ドラムの神々に学ぶ 第8回 ジーン・クルーパ

世界の名ドラマーを紹介する「ドラムの神々に学ぶ」。第8回はジーン・クルーパです。
バディ・リッチと双璧を成す、ドラムをバンドの主役に押し上げたスウィングジャズの大スターです。その演奏には誰もが心躍り、魅了されてしまいます。

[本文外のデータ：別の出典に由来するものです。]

Lemma run_operation_steps svc p q op :
  svc_store svc = PostgresExecutionStore ctx_err -> quiet (svc_newID svc) ->
  svc_publisher svc = Some (Publish EnqueueContext q) -> processor_ok ctx_err p ->
  within steps (run_operation svc p q op).
Proof.
  intros Hst Hid Hpub Hp. destruct op as [ctx s|ctx limit|ctx t rc|ctx t err rc mr]; simpl.
  - apply within_bind; [apply steps_preorder| |intros; apply within_ret, steps_preorder].
    apply (Submit_steps ctx_err); [done|by apply quiet_steps|]. intros publish Hpb ctx' m o.
    rewrite Hpub in Hpb. injection Hpb as <-. apply Publish_steps.
  - unfold DispatchPending, dispatch_one. simpl.
    pose proof steps_preorder (W := W).
    apply within_bind; [done| |intros ps].
    { unfold store_ListPendingPublishes. solve_within. apply query_steps.
      intros env d rows d' _ E. left. unfold ListPendingTaskOutboxMessages in E. res_inv E.
      by injection E as _ <-. }
    apply within_for_each; [done|intros pb].
    apply within_bind; [done|by apply within_when, within_wrap, Publish_steps|intros _].
    apply within_wrap, MarkPublishSucceeded_steps.
  - pose proof steps_preorder (W := W). unfold ProcessTask. case_match; [|solve_within|solve_within].
    apply within_bind; [done|by apply within_try, (Process_steps ctx_err)|intros; solve_within].
  - pose proof steps_preorder (W := W).
    unfold HandleError, HandleExhausted. repeat case_match; try solve [solve_within].
    apply within_ignore, within_bind; [done|solve_within|intros]. by apply (Fail_steps ctx_err).
Qed.

End Outbox.

(** ** A broker and a server to run the services on *)
Module Example.

Definition World : Type := Conn TaskDB * gset string.

#[export] Instance jsonb : Jsonb := Some.
#[export] Instance collation : Collation := String.leb.
#[export] Instance error_text : ErrorText := fun _ => "error".
(** An encoding of messages: the binary digits of their code. *)
Fixpoint digits_of (p : positive) : string :=
  match p with xH => "" | xO p => String "0" (digits_of p) | xI p => String "1" (digits_of p) end.
Fixpoint of_digits (s : string) : positive :=
  match s with EmptyString => xH | String c s => if Ascii.eqb c "1" then xI (of_digits s) else xO (of_digits s) end.
Lemma of_digits_of p : of_digits (digits_of p) = p.
Proof. induction p as [p IH|p IH|]; simpl; [by rewrite IH..|done]. Qed.
#[export] Instance message_json : MessageJson := {
  json_marshal_message m := Ok (digits_of (encode (msg_ExecutionID m, msg_TaskType m, msg_Payload m)));
  json_unmarshal_message text := match decode (of_digits text) with
    | Some (id, taskType, payload) => Ok (mkMessage id taskType payload)
    | None => Err (EText "syntax")
    end;
  json_raw := Some;
}.
#[export] Instance message_json_laws : MessageJsonLaws.
Proof.
  split; simpl; [done|]. intros m payload text _ _ [= <-] [= <-].
  by rewrite of_digits_of, decode_encode.
Qed.

Definition no_ctx (_ : Context) (_ : World) : option LibErr := None.

(** The identifiers of the options of a task. *)
Definition task_ids (options : list Option) : gset string :=
  list_to_set (omap (fun o => match o with TaskID id => Some id | _ => None end) options).

Definition enqueue (_ : Context) (_ : Task) (options : list Option) : M World unit :=
  fun w => (Ok tt, (w.1, task_ids options ∪ w.2)).

Lemma enqueue_ok ctx t options w r w' :
  enqueue ctx t options w = (r, w') ->
  pg_tables w' = pg_tables w /\ w.2 ⊆ w'.2 /\ r <> Panic /\
  forall id, TaskID id ∈ options ->
    match r with Ok _ => True | Err e => errors_is AsynqTaskIDConflict e = true | Panic => False end ->
    id ∈ w'.2.
Proof.
  intros [= <- <-]. simpl. split_and!; [done|set_solver|done|]. intros id Hid _.
  apply elem_of_union_l, elem_of_list_to_set, list_elem_of_omap. eauto.
Qed.

Lemma exec_sent A (s : stmt TaskDB A) (w : World) : (pg_exec s w).2.2 = w.2.
Proof. destruct (pg_exec s w) as [r w'] eqn:E. by apply on_fst_inv in E as [_ ?]. Qed.

Definition publisher : AsynqPublisher := mkAsynqPublisher "default".
Definition service : SubmissionService World :=
  mkSubmissionService (PostgresExecutionStore no_ctx) (Some (Publish enqueue publisher))
    (mret "job-1") (mret 0).

(** A handler that reports three rows. *)
Definition handler : Handler World := fun _ _ => mret (mkResult 3).
Definition processor : Processor World :=
  mkProcessor (PostgresExecutionStore no_ctx) {[ "system.test" := Some handler ]} (mret 5000) None.

Definition submission : Submission := mkSubmission "" "system.test" "{}" "key" 3 Minute 0 0.
Definition start : World := (conn empty_db, ∅).

(** The execution the server creates first. *)
Definition execution_id : string := formatUUID (Some (fresh_uuid 1)).

Definition queued : Task :=
  mkTask "system.test" (digits_of (encode (execution_id, "system.test", "{}"))).

Lemma quiet_ret {A} (a : A) : quiet (fun w : World => w.2) (mret a).
Proof. by intros w. Qed.

Lemma registered t h : proc_registry processor !! t = Some (Some h) -> h = handler.
Proof.
  intros Hl.
  change (({[ "system.test" := Some handler ]} : gmap string (option (Handler World))) !! t = Some (Some h)) in Hl.
  apply lookup_singleton_Some in Hl as [_ Hl]. by injection Hl.
Qed.

Lemma processor_worker_ok : worker_ok no_ctx (fun w : World => w.2) processor.
Proof.
  split; [done|apply quiet_ret|intros; apply quiet_ret|].
  intros t h ctx payload ->%registered. by intros w.
Qed.

Lemma processor_is_ok : processor_ok no_ctx processor.
Proof.
  split; [done|by intros w; apply rtc_refl|by intros t s d w; apply rtc_refl|].
  intros t h ctx payload ->%registered w. apply rtc_refl.
Qed.

Lemma start_ok : outbox_ok start.2 (pg_tables start).
Proof. split; intros q m Hm; discriminate Hm. Qed.
End Example.
Import Example.

(** A submission whose publication succeeds, its delivery and its dispatch:
    the execution succeeds, its message is published. *)
Definition example_history : list operation :=
  [OpSubmit Caller Example.submission; OpDispatch Caller 10;
   OpProcessTask Caller Example.queued (Some 0)].

Lemma outbox_never_loses_witness :
  let w' := run_operations Example.no_ctx Example.enqueue Example.service Example.processor
              Example.publisher example_history Example.start in
  is_Some (task_outbox_messages (pg_tables w') !! "job-1") /\
  (forall m, task_outbox_messages (pg_tables w') !! "job-1" = Some m ->
     pending m = true \/ "job-1" ∈ w'.2 \/
     exists e, task_executions (pg_tables w') !! om_ExecutionID m = Some e /\ te_Status e <> StatusQueued).
Proof.
  intros w'. split; [vm_compute; eauto|]. intros m Hm.
  apply (outbox_never_loses Example.no_ctx Example.enqueue (fun w => w.2) Example.enqueue_ok
    Example.exec_sent Example.service Example.processor Example.publisher example_history Example.start);
    [done|apply Example.quiet_ret|done|apply Example.processor_worker_ok|apply Example.start_ok|exact Hm].
Defined.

「賢者は歴史から学び、愚者は経験から学ぶ」という言葉があるように、ドラムの神々が残した軌跡を追いかけ、賢者を目指しましょう。

それでは行ってみましょー!


ジーン・クルーパのプレイスタイルを簡潔にまとめると…

①あのサンフォード・モーラー直伝のモーラー奏法
②難易度の高いテクニックよりも一打入魂
③創造力豊かなドラムアレンジ
④全ては観客のために…汗だくのドラムヒーロー

ではひとつずつ解説していきましょう。


①あのサンフォード・モーラー直伝のモーラー奏法

モーラー奏法の生みの親であるサンフォード・モーラーに師事し、そのノウハウを体得した演奏は、見事なダイナミクスコントロールを実現しています。
現代のモーラー使いはスピード重視のためか総じて肘主動&プッシュビートですが、ジーンは手首主動&プルビート。素晴らしいタイムで聴衆を踊らせます。テクニックのバディ・リッチ、タイムのジーン・クルーパとも言えますね。


②難易度の高いテクニックよりも一打入魂

「ドラムソロの創始者」とも言われるジーンですが、それほど難しいことはしていません。シングルストロークのスピードこそ速いですが、パッと観て分かりやすい演奏が多いです。
ジーンの演奏は、1打1打意味を持っているかのような「意思」を感じさせるのが特徴です。何故この音なのか、このフレーズなのか…聴き込む程にワクワクさせるような演奏を繰り広げます。


③創造力豊かなドラムアレンジ

ジーンの最も有名な演奏と言えば、やはり「Sing, Sing, Sing」でしょう。基本的にフロアタムだけで歌い上げ、クライマックスは怒涛の連打で締める斬新なアレンジ。ファンの心を掴むだけでなく、数多のドラマーに影響を与えました。
前項にあるように、1打1打に意味があるからこそ、フロアタムだけでも表現が可能になるのです。


④全ては観客のために…汗だくのドラムヒーロー

バディ・リッチとは方向性は違えど、観客を楽しませることに全てを注ぐエンターテイナー。
ドラムソロを確立し、バッキングの楽器だったドラムを主役へと押し上げ、映画にも積極的に出演することで、ドラム=カッコいい! というイメージを作り上げた功労者です。
ステージが終わる頃にはいつも汗だくになる程、集中し魂を込めた演奏には、多くのロックミュージシャンからも尊敬を集めています。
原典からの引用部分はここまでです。